• **Record excerpts**
#[local] Existing Instance Demo.backend.

Lemma reachable_fresh : reachable Demo.fresh.
Proof. unfold Demo.fresh, Demo.new_creep; apply reachable_init. Qed.

Lemma reachable_roaming : reachable Demo.roaming.
Proof. unfold Demo.roaming; apply reachable_updates; exact reachable_fresh. Qed.

Lemma reachable_exploding : reachable Demo.exploding.
Proof.
  unfold Demo.exploding; apply reachable_clicks; exact reachable_roaming.
Qed.

Lemma reachable_dead : reachable Demo.dead.
Proof.
  unfold Demo.dead; apply reachable_updates.
  unfold Demo.hit_again; apply reachable_click, reachable_updates.
  exact reachable_exploding.
Qed.

Lemma health_steps_down_from_15_witness :
  reachable Demo.roaming /\
  health (fst (call (Click (101, 100) false) Demo.roaming))
  <= health Demo.roaming.
Proof.
  split; [exact reachable_roaming|].
  exact (proj2 (health_steps_down_from_15 Demo.roaming reachable_roaming)
           (Click (101, 100) false)).
Defined.

Lemma alive_exactly_while_health_positive_witness :
  reachable Demo.exploding /\
  (state Demo.exploding <> ALIVE <-> health Demo.exploding = 0).
Proof.
  split; [exact reachable_exploding|].
  exact (proj2 (alive_exactly_while_health_positive Demo.exploding
                  reachable_exploding)).
Defined.

Lemma dead_creeps_were_killed_witness :
  reachable Demo.dead /\ state Demo.dead = DEAD /\ killed Demo.dead = true.
Proof.
  assert (Hst : state Demo.dead = DEAD) by (vm_compute; reflexivity).
  split; [exact reachable_dead|]; split; [exact Hst|].
  exact (proj1 (dead_creeps_were_killed Demo.dead reachable_dead) Hst).
Defined.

• **Work to complete**
Reproduce exactly the lines that run from the start of the records to the line with "exact (proj1 (dead_creeps_were_killed", both included.

• **Exercise answer**
#[local] Existing Instance Demo.backend.

Lemma reachable_fresh : reachable Demo.fresh.
Proof. unfold Demo.fresh, Demo.new_creep; apply reachable_init. Qed.

Lemma reachable_roaming : reachable Demo.roaming.
Proof. unfold Demo.roaming; apply reachable_updates; exact reachable_fresh. Qed.

Lemma reachable_exploding : reachable Demo.exploding.
Proof.
  unfold Demo.exploding; apply reachable_clicks; exact reachable_roaming.
Qed.

Lemma reachable_dead : reachable Demo.dead.
Proof.
  unfold Demo.dead; apply reachable_updates.
  unfold Demo.hit_again; apply reachable_click, reachable_updates.
  exact reachable_exploding.
Qed.

Lemma health_steps_down_from_15_witness :
  reachable Demo.roaming /\
  health (fst (call (Click (101, 100) false) Demo.roaming))
  <= health Demo.roaming.
Proof.
  split; [exact reachable_roaming|].
  exact (proj2 (health_steps_down_from_15 Demo.roaming reachable_roaming)
           (Click (101, 100) false)).
Defined.

Lemma alive_exactly_while_health_positive_witness :
  reachable Demo.exploding /\
  (state Demo.exploding <> ALIVE <-> health Demo.exploding = 0).
Proof.
  split; [exact reachable_exploding|].
  exact (proj2 (alive_exactly_while_health_positive Demo.exploding
                  reachable_exploding)).
Defined.

Lemma dead_creeps_were_killed_witness :
  reachable Demo.dead /\ state Demo.dead = DEAD /\ killed Demo.dead = true.
Proof.
  assert (Hst : state Demo.dead = DEAD) by (vm_compute; reflexivity).
  split; [exact reachable_dead|]; split; [exact Hst|].
  exact (proj1 (dead_creeps_were_killed Demo.dead reachable_dead) Hst).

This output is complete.